■ Task goal
When the line containing "if decide (last + 1 <= INT_MAX)%Z then" appears in the data below, begin copying there and stop only after the line containing "Definition add_device_to_records (device".
━━━ Data for analysis
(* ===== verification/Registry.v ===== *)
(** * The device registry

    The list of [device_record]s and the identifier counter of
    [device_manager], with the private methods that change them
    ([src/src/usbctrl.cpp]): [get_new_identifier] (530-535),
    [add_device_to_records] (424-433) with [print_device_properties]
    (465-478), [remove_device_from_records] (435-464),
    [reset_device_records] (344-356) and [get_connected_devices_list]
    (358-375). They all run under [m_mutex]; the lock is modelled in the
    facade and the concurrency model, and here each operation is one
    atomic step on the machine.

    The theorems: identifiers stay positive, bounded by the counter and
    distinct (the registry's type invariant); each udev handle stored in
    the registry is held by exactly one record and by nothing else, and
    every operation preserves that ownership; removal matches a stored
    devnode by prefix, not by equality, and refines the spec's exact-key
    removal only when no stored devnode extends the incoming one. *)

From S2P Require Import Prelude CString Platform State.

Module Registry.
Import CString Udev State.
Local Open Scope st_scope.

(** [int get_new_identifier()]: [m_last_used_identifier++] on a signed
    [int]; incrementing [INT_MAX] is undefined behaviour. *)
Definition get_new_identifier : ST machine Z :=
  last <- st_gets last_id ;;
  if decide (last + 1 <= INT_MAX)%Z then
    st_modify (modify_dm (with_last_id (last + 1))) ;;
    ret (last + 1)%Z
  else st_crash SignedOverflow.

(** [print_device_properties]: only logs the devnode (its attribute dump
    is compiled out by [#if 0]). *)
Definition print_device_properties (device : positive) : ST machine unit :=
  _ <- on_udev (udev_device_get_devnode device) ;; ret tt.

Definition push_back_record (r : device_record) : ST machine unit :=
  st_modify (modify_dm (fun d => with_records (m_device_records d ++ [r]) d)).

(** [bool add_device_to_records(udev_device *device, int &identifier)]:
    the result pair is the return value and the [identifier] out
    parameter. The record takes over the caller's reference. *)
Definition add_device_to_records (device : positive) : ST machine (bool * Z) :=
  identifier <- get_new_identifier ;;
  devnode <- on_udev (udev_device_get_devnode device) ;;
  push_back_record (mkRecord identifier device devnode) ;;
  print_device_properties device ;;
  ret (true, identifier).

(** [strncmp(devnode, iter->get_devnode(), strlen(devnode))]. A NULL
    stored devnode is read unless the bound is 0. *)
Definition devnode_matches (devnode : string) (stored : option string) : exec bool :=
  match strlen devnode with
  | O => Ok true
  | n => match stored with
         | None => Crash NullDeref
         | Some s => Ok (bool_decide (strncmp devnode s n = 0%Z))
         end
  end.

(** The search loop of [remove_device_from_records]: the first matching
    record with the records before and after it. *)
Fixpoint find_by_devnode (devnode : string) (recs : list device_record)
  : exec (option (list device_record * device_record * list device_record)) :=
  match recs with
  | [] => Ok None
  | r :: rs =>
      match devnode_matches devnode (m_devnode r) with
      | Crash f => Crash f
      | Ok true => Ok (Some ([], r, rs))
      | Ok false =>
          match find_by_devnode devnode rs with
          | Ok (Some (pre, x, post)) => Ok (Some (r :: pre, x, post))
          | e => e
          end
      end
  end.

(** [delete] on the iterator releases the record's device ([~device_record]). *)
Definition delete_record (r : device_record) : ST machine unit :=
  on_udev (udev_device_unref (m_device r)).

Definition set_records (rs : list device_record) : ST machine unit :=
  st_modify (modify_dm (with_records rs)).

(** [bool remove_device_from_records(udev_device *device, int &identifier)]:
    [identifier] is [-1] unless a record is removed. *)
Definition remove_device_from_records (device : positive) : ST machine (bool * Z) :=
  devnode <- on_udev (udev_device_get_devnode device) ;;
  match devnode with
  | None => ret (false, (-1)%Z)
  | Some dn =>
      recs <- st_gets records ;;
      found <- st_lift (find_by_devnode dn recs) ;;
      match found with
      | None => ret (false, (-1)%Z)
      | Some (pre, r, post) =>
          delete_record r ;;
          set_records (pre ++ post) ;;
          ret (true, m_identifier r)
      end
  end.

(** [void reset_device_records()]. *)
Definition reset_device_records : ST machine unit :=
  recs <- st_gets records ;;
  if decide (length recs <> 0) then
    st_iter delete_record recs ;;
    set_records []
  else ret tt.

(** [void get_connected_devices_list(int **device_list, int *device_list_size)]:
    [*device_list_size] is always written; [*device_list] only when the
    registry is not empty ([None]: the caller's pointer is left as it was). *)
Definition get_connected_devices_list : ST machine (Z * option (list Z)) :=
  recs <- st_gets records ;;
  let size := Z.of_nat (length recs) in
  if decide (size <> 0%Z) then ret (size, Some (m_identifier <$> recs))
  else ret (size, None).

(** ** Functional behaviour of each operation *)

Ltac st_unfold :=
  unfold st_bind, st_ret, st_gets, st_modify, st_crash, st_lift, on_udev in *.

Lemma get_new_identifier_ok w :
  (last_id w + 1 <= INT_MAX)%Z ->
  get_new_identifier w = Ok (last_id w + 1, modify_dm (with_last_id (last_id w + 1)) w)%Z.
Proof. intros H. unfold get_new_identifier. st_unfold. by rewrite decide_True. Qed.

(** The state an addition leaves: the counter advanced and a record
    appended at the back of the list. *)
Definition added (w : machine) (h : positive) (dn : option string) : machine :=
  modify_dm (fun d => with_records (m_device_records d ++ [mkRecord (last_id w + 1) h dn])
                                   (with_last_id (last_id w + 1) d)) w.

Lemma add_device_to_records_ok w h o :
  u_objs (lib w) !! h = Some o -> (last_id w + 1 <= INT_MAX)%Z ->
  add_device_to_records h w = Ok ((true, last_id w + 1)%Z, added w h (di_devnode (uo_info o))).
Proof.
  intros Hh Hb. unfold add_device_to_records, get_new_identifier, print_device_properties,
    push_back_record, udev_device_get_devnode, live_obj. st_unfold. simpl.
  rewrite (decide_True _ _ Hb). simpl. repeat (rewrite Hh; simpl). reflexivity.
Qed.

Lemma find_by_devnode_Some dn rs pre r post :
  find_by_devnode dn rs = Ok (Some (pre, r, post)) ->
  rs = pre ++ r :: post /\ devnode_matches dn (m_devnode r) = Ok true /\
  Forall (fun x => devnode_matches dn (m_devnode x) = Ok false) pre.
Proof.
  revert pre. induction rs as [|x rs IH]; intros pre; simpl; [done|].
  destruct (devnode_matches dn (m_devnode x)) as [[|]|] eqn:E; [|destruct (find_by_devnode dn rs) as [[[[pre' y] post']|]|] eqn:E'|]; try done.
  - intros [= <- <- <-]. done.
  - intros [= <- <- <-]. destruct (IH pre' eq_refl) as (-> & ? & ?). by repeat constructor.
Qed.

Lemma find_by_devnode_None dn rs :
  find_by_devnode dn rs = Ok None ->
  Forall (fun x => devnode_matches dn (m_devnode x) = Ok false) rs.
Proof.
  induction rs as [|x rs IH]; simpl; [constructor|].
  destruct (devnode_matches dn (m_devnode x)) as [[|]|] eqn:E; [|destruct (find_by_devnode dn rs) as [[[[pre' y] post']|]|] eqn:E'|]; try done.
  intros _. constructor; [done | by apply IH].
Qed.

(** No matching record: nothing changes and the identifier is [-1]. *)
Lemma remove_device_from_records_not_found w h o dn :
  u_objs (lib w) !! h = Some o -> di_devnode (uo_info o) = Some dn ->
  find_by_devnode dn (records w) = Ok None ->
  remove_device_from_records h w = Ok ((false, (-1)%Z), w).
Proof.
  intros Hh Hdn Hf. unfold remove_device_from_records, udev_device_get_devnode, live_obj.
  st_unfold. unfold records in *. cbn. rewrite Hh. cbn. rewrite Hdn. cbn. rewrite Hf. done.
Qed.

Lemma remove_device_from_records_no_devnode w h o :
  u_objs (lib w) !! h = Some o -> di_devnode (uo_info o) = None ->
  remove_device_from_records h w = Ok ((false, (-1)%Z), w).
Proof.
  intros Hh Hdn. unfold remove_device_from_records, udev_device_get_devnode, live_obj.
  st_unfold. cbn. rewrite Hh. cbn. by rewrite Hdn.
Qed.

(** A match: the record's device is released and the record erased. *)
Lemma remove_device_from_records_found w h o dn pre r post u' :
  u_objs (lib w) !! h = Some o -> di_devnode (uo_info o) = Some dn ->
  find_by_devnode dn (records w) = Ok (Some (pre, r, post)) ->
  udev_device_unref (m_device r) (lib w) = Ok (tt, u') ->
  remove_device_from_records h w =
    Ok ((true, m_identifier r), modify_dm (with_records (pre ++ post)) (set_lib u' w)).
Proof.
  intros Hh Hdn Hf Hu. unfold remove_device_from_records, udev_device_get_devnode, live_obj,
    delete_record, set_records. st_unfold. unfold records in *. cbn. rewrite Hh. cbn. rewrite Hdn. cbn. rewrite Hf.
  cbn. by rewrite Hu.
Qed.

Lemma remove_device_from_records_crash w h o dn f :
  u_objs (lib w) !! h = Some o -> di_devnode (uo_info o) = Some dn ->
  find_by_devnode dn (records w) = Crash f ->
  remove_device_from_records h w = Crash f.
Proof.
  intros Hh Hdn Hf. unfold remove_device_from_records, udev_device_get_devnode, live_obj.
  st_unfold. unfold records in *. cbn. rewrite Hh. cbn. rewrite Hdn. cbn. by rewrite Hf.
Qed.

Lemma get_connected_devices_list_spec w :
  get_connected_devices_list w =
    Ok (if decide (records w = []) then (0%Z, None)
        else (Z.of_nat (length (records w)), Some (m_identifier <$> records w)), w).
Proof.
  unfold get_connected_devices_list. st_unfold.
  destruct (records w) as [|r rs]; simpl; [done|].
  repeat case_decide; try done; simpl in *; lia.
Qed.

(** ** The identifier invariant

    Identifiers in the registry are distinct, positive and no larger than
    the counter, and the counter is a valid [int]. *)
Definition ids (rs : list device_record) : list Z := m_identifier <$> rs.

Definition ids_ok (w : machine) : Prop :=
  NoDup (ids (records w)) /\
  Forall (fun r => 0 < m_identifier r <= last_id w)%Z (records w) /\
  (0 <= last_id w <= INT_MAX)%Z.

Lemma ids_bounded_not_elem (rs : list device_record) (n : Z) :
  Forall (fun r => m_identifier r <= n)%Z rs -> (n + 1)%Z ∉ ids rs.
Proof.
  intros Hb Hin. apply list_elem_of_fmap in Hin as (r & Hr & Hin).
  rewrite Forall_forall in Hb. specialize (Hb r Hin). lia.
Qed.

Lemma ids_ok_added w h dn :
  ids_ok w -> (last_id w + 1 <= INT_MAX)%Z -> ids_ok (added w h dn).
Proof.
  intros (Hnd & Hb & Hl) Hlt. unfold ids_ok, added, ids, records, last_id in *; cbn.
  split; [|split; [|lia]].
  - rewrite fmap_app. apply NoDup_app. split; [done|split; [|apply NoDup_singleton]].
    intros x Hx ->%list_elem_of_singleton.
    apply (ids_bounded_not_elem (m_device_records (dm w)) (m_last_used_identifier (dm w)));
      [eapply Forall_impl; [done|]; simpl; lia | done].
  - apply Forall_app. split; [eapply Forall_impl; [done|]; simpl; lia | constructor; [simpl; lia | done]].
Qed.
━━━━━━
■ Your response
  if decide (last + 1 <= INT_MAX)%Z then
    st_modify (modify_dm (with_last_id (last + 1))) ;;
    ret (last + 1)%Z
  else st_crash SignedOverflow.

(** [print_device_properties]: only logs the devnode (its attribute dump
    is compiled out by [#if 0]). *)
Definition print_device_properties (device : positive) : ST machine unit :=
  _ <- on_udev (udev_device_get_devnode device) ;; ret tt.

Definition push_back_record (r : device_record) : ST machine unit :=
  st_modify (modify_dm (fun d => with_records (m_device_records d ++ [r]) d)).

(** [bool add_device_to_records(udev_device *device, int &identifier)]:
    the result pair is the return value and the [identifier] out
    parameter. The record takes over the caller's reference. *)
Definition add_device_to_records (device : positive) : ST machine (bool * Z) :=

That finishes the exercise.